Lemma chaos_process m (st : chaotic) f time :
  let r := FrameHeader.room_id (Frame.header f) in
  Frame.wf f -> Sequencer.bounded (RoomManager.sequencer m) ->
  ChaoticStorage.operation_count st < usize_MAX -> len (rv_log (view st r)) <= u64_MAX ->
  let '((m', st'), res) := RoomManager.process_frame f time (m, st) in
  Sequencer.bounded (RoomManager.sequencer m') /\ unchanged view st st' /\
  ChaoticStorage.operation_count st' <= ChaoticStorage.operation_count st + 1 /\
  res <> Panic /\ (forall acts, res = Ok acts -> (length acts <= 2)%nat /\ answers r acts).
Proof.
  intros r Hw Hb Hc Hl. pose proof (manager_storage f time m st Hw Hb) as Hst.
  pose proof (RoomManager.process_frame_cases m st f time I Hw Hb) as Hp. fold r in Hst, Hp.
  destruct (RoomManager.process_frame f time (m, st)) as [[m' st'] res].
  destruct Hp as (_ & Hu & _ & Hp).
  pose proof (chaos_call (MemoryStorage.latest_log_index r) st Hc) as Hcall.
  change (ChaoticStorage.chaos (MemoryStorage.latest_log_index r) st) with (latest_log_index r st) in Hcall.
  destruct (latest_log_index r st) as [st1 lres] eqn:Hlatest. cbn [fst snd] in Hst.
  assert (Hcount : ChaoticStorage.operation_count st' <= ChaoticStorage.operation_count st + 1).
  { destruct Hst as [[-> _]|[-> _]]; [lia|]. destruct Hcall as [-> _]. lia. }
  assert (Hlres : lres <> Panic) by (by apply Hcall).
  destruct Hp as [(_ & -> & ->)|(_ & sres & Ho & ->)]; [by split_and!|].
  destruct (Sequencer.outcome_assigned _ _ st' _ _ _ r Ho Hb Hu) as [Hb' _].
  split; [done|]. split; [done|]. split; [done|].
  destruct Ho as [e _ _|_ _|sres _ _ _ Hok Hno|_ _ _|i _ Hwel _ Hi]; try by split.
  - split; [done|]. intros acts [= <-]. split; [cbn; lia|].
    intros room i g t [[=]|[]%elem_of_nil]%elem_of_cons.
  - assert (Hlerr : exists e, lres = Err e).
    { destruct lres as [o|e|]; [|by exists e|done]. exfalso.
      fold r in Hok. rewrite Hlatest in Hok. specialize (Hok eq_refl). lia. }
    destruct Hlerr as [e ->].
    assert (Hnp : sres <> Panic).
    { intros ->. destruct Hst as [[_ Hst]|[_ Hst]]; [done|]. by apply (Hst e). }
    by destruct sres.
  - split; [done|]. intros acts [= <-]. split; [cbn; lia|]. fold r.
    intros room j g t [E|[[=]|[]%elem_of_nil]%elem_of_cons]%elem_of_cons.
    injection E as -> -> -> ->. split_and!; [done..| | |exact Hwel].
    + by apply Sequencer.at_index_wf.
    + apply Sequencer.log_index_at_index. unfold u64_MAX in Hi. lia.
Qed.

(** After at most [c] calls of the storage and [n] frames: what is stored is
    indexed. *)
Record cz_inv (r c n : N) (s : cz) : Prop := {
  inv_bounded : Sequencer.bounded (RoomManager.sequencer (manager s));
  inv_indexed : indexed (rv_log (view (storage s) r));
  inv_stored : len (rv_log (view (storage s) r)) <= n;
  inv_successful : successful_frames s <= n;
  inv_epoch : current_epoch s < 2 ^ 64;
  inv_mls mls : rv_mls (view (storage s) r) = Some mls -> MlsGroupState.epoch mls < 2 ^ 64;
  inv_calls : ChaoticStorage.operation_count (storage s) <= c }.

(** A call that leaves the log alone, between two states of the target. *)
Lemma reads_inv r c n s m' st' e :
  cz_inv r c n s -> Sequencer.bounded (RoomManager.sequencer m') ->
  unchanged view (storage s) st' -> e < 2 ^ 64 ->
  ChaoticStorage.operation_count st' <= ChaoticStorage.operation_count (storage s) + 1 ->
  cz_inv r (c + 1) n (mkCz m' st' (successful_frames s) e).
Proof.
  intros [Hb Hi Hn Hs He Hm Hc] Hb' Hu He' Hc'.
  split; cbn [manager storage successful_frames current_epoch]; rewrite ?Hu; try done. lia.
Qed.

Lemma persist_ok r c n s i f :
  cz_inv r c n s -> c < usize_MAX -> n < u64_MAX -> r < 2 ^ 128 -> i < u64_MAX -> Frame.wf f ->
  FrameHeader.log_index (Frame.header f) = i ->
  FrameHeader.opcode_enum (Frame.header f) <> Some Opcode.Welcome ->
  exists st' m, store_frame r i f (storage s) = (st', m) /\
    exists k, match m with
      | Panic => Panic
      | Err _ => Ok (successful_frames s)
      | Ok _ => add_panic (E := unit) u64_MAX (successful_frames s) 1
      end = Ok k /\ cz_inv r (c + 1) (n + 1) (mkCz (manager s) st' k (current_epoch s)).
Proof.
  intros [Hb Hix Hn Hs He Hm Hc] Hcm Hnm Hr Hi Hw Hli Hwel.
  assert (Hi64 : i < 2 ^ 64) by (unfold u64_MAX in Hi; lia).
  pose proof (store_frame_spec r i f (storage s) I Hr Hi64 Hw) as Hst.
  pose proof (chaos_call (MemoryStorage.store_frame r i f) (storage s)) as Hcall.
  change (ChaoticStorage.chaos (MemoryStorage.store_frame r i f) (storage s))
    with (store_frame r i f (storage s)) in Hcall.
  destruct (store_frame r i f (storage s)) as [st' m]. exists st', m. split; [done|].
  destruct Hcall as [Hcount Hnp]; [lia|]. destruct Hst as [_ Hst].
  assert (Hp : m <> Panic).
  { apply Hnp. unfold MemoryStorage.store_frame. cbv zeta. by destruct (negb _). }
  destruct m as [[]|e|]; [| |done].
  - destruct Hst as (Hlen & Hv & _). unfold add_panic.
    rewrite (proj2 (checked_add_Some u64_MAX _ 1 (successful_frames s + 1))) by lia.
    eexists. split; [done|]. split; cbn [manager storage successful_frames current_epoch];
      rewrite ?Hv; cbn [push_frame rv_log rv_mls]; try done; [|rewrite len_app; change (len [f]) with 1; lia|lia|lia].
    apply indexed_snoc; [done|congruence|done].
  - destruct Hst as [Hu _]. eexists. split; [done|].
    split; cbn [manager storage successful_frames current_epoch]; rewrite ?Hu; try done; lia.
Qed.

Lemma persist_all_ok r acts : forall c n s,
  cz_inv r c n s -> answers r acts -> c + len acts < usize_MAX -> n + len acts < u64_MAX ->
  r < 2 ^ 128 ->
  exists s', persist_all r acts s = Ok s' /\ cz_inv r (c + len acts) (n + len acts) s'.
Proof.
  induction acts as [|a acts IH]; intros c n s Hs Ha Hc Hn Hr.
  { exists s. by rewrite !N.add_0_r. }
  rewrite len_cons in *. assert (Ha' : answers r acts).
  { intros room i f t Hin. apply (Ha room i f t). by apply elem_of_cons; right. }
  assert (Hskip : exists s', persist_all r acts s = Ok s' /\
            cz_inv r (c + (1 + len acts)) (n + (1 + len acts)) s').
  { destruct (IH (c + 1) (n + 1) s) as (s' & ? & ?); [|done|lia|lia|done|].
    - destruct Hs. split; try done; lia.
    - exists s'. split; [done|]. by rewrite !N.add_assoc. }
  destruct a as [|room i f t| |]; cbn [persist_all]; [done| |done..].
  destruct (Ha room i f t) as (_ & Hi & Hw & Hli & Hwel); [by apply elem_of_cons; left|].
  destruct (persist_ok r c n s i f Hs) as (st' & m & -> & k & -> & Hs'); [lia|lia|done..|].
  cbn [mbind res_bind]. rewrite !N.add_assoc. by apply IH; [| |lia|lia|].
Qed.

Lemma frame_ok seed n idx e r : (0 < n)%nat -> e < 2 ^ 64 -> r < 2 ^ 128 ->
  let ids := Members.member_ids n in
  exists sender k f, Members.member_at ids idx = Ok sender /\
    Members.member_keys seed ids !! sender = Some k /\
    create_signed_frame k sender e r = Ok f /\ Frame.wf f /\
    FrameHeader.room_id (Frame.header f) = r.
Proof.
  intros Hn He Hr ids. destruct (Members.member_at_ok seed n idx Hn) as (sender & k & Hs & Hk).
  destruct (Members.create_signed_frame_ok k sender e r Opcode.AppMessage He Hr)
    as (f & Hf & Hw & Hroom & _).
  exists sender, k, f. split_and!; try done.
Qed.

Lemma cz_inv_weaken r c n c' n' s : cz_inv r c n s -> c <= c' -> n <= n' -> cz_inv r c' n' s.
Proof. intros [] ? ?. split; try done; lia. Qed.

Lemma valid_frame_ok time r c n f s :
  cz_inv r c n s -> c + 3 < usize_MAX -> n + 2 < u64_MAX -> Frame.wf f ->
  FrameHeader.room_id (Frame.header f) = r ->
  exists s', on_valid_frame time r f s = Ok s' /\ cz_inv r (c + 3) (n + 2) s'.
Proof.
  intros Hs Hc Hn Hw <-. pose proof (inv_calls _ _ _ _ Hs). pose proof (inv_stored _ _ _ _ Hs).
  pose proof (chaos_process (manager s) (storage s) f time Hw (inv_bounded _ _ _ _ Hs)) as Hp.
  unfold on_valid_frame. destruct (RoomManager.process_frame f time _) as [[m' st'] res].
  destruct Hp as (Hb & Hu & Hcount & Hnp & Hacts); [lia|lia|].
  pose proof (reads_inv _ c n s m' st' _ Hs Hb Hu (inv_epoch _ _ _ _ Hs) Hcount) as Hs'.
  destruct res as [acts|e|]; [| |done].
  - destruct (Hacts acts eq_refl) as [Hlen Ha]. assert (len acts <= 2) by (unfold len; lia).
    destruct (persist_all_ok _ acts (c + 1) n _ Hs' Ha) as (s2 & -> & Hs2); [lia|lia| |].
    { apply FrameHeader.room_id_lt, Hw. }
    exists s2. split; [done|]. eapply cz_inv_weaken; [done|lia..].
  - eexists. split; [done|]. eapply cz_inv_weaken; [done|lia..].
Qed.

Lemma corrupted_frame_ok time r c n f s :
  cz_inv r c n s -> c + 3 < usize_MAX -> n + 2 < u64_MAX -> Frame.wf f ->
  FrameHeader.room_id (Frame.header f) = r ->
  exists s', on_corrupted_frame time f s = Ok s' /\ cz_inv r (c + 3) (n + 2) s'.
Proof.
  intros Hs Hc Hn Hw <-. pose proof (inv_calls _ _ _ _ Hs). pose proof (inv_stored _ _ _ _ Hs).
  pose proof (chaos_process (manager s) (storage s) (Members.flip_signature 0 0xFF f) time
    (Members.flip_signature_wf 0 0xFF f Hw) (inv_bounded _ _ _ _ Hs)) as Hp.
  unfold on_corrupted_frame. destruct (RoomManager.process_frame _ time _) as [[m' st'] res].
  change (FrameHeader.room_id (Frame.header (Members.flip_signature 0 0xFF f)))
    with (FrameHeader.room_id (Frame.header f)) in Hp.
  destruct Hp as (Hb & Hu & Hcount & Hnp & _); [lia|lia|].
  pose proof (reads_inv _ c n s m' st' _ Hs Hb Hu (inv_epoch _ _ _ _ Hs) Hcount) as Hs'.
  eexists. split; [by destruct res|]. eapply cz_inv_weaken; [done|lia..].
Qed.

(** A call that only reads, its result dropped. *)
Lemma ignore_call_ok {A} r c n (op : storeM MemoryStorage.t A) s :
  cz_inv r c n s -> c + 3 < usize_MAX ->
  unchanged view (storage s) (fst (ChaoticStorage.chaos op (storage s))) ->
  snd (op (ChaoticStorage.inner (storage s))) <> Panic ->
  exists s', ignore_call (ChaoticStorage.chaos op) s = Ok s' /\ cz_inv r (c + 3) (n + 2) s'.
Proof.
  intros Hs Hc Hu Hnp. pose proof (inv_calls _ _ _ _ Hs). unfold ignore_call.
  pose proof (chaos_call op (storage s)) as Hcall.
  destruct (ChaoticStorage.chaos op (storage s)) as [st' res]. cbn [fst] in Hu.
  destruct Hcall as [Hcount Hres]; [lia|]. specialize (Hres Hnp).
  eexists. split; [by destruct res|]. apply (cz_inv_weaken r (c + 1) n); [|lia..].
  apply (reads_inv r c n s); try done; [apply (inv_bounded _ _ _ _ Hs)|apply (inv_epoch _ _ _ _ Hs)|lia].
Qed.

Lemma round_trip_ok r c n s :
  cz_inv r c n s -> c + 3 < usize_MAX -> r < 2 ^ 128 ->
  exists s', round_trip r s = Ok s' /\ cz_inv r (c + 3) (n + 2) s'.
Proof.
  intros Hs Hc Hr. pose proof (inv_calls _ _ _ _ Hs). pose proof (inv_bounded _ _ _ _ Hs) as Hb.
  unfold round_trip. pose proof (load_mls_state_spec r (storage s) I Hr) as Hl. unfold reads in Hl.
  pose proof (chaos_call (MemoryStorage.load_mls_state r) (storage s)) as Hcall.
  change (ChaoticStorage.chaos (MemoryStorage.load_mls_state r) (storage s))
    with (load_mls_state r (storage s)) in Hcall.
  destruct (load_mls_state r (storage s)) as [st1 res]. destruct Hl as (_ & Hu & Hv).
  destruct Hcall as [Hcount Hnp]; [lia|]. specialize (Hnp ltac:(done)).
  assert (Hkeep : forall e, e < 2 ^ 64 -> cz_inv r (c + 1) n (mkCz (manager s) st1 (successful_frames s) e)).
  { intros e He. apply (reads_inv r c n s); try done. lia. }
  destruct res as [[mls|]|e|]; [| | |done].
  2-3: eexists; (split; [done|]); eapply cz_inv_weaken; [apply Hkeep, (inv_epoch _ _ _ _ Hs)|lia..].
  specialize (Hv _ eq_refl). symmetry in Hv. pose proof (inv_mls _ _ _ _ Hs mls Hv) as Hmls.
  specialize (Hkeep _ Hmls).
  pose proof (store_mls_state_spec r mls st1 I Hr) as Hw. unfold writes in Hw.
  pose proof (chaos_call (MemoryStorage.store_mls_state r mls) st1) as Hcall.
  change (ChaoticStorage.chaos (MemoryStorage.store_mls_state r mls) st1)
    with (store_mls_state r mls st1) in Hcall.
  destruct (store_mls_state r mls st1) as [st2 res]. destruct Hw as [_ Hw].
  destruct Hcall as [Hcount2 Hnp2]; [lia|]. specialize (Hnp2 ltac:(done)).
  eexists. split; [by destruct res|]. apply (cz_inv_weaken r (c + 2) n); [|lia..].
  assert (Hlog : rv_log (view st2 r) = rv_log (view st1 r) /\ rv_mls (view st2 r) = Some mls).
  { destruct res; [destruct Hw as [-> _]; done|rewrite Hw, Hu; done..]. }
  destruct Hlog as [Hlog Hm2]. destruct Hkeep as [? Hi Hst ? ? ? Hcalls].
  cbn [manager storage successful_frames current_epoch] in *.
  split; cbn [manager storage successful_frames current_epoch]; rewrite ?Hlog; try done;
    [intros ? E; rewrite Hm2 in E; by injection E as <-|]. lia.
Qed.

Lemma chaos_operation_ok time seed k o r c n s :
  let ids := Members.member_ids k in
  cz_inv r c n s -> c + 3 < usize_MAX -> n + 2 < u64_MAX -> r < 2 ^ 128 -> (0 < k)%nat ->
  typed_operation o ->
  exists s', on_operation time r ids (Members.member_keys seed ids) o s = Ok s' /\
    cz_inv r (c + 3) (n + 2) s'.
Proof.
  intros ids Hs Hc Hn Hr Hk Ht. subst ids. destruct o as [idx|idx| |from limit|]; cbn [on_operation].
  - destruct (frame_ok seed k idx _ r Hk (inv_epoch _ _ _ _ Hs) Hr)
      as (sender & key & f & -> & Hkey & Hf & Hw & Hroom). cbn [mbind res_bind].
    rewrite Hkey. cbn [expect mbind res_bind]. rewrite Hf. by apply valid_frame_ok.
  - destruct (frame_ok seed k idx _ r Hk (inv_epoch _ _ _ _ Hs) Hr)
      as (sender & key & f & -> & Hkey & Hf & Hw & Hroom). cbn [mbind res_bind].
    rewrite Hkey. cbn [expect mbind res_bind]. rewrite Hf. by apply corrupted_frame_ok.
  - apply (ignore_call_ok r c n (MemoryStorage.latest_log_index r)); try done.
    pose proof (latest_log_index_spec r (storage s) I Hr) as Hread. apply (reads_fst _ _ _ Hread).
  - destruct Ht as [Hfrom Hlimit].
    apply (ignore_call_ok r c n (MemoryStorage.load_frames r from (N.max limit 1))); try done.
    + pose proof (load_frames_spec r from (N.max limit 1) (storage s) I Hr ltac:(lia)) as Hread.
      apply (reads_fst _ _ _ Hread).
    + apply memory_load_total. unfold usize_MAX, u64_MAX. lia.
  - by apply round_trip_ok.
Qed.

Task instructions: Where the material contains a line with "specialize", return that line.

Task output:
      fold r in Hok. rewrite Hlatest in Hok. specialize (Hok eq_refl). lia. }
  destruct Hcall as [Hcount Hres]; [lia|]. specialize (Hres Hnp).
  destruct Hcall as [Hcount Hnp]; [lia|]. specialize (Hnp ltac:(done)).
  specialize (Hv _ eq_refl). symmetry in Hv. pose proof (inv_mls _ _ _ _ Hs mls Hv) as Hmls.
  specialize (Hkeep _ Hmls).
  destruct Hcall as [Hcount2 Hnp2]; [lia|]. specialize (Hnp2 ltac:(done)).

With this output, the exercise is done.